Lemma get_bq_client_unbound_variable_witness :
  (get_bq_client 2 half_provisioned_then_missing
     = Some (UnboundLocalError "parent") <->
   exists i, i <= 1 /\
     constructed_client (half_provisioned_then_missing i) <> None) /\
  (get_bq_client 2 half_provisioned_then_missing
     = Some (UnboundLocalError "client") <->
   forall i, i <= 1 ->
     constructed_client (half_provisioned_then_missing i) = None).
Proof.
  apply (get_bq_client_unbound_variable half_provisioned_then_missing 1 2
           FileNotFoundError half_provisioned_then_missing_transient
           eq_refl eq_refl eq_refl).
  apply le_n.
Defined.

(** The client constructed by the first pass outlives its failure: the
    missing key file of the second pass is reported as an unbound
    [parent]. *)
Example get_bq_client_stale_client :
  get_bq_client 2 half_provisioned_then_missing
    = Some (UnboundLocalError "parent").
Proof. reflexivity. Qed.

(** * Further properties of the reconciler *)







(** * noxfile.py *)

Lemma string_app_assoc (a b c : string) : (a ++ b) ++ c = a ++ b ++ c.
Proof. induction a as [| x a IH]; simpl; [reflexivity | rewrite IH; reflexivity]. Qed.

Lemma contains_append (needle s rest : string) :
  contains needle s = true -> contains needle (s ++ rest) = true.
Proof.
  rewrite !contains_spec. intros (pre & post & ->).
  exists pre, (post ++ rest). rewrite !string_app_assoc. reflexivity.
Qed.

(** [endswith] is Python's [str.endswith]. *)
Lemma endswith_spec (suffix : string) :
  forall s, endswith s suffix = true <-> exists pre, s = pre ++ suffix.
Proof.
  induction s as [| a s IH]; cbn [endswith].
  - rewrite orb_false_r, String.eqb_eq. split.
    + intros <-. exists "". reflexivity.
    + intros [pre H]. destruct pre; [exact H | discriminate].
  - rewrite orb_true_iff, String.eqb_eq, IH. split.
    + intros [<- | [pre ->]].
      * exists "". reflexivity.
      * exists (String a pre). reflexivity.
    + intros [[| b pre] H].
      * left. exact H.
      * right. exists pre. injection H as _ H. exact H.
Qed.

Lemma any_with_suffix_spec (suffix : string) (files : list string) :
  any_with_suffix suffix files = true <->
  exists f pre, In f files /\ f = pre ++ suffix /\ f <> "".
Proof.
  unfold any_with_suffix. rewrite existsb_exists. split.
  - intros (f & Hin & H). apply andb_true_iff in H. destruct H as [He Hn].
    apply endswith_spec in He. destruct He as [pre He].
    exists f, pre. repeat split; trivial.
    apply String.eqb_neq. apply negb_true_iff. exact Hn.
  - intros (f & pre & Hin & He & Hn). exists f. split; [exact Hin |].
    apply andb_true_iff. split.
    + apply endswith_spec. exists pre. exact He.
    + apply negb_true_iff. apply String.eqb_neq. exact Hn.
Qed.

Section WalkProperties.

Variable join : string -> string -> string.
Variable isalpha : Ascii.ascii -> bool.
Variable suffix : string.

(** Nothing at or below a path that contains ["./."] is yielded, when
    joining a name to a path extends the path. *)
Lemma collect_dirs_below_dot (recurse_further : bool) :
  (forall p s, exists rest, join p s = p ++ rest) ->
  (forall t parent_path,
     contains "./." parent_path = true ->
     _collect_dirs join isalpha suffix recurse_further parent_path t
       = ([], None)) /\
  (forall f parent_path keep,
     contains "./." parent_path = true ->
     walk_subdirs join isalpha suffix recurse_further parent_path keep f
       = ([], None)).
Proof.
  intros Hjoin. apply tree_forest_mutind.
  - intros files subdirs IH parent_path Hdot. simpl. rewrite Hdot.
    apply IH. exact Hdot.
  - intros parent_path keep _. reflexivity.
  - intros s t IHt rest IHrest parent_path keep Hdot. simpl.
    rewrite (IHrest parent_path keep Hdot).
    rewrite (IHt (join parent_path s)).
    + destruct (keep s); reflexivity.
    + destruct (Hjoin parent_path s) as [tail ->].
      apply contains_append. exact Hdot.
Qed.

(** Every yielded path is the path of a walked directory that holds a
    file with the suffix, and has no ["./."] in it. *)
Lemma collect_dirs_sound (recurse_further : bool) :
  (forall t parent_path p,
     In p (fst (_collect_dirs join isalpha suffix recurse_further
                  parent_path t)) ->
     exists files,
       In (p, files) (os_walk join parent_path t) /\
       any_with_suffix suffix files = true /\
       contains "./." p = false) /\
  (forall f parent_path keep p,
     In p (fst (walk_subdirs join isalpha suffix recurse_further
                  parent_path keep f)) ->
     exists files,
       In (p, files) (os_walk_subdirs join parent_path f) /\
       any_with_suffix suffix files = true /\
       contains "./." p = false).
Proof.
  apply tree_forest_mutind.
  - intros files subdirs IH parent_path p. simpl.
    destruct (contains "./." parent_path) eqn:Hdot.
    { intros Hin. destruct (IH _ _ _ Hin) as (fs & H & Hrest).
      exists fs. split; [right; exact H | exact Hrest]. }
    destruct (any_with_suffix suffix files) eqn:Hany.
    + destruct recurse_further.
      * destruct (walk_subdirs join isalpha suffix true parent_path
                    (fun _ => true) subdirs) as [ys e] eqn:Hw.
        simpl. intros [<- | Hin].
        -- exists files. repeat split; trivial. left. reflexivity.
        -- specialize (IH parent_path (fun _ => true) p).
           rewrite Hw in IH. destruct (IH Hin) as (fs & H & Hrest).
           exists fs. split; [right; exact H | exact Hrest].
      * simpl. intros [<- | []].
        exists files. repeat split; trivial. left. reflexivity.
    + destruct (has_empty_name subdirs).
      * simpl. intros [].
      * intros Hin. destruct (IH _ _ _ Hin) as (fs & H & Hrest).
        exists fs. split; [right; exact H | exact Hrest].
  - intros parent_path keep p []. 
  - intros s t IHt rest IHrest parent_path keep p. simpl.
    destruct (keep s).
    + destruct (_collect_dirs join isalpha suffix recurse_further
                  (join parent_path s) t) as [ys [e |]] eqn:Hc.
      * simpl. intros Hin. specialize (IHt (join parent_path s) p).
        rewrite Hc in IHt. destruct (IHt Hin) as (fs & H & Hrest).
        exists fs. split; [apply in_or_app; left; exact H | exact Hrest].
      * destruct (walk_subdirs join isalpha suffix recurse_further
                    parent_path keep rest) as [ys' e'] eqn:Hw.
        simpl. intros Hin. apply in_app_or in Hin. destruct Hin as [Hin | Hin].
        -- specialize (IHt (join parent_path s) p).
           rewrite Hc in IHt. destruct (IHt Hin) as (fs & H & Hrest).
           exists fs. split; [apply in_or_app; left; exact H | exact Hrest].
        -- specialize (IHrest parent_path keep p).
           rewrite Hw in IHrest. destruct (IHrest Hin) as (fs & H & Hrest).
           exists fs. split; [apply in_or_app; right; exact H | exact Hrest].
    + intros Hin. destruct (IHrest _ _ _ Hin) as (fs & H & Hrest).
      exists fs. split; [apply in_or_app; right; exact H | exact Hrest].
Qed.

End WalkProperties.

Section WalkModes.

Variable join : string -> string -> string.
Variable isalpha : Ascii.ascii -> bool.
Variable suffix : string.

○ ○ ○ ○ ○

**Directions:**
Output, unchanged, the lines of the listing above from the first one through the one holding "FileNotFoundError half_provisioned_then_missing_transient". Leave out every line after it.

**Written response:**
Lemma get_bq_client_unbound_variable_witness :
  (get_bq_client 2 half_provisioned_then_missing
     = Some (UnboundLocalError "parent") <->
   exists i, i <= 1 /\
     constructed_client (half_provisioned_then_missing i) <> None) /\
  (get_bq_client 2 half_provisioned_then_missing
     = Some (UnboundLocalError "client") <->
   forall i, i <= 1 ->
     constructed_client (half_provisioned_then_missing i) = None).
Proof.
  apply (get_bq_client_unbound_variable half_provisioned_then_missing 1 2
           FileNotFoundError half_provisioned_then_missing_transient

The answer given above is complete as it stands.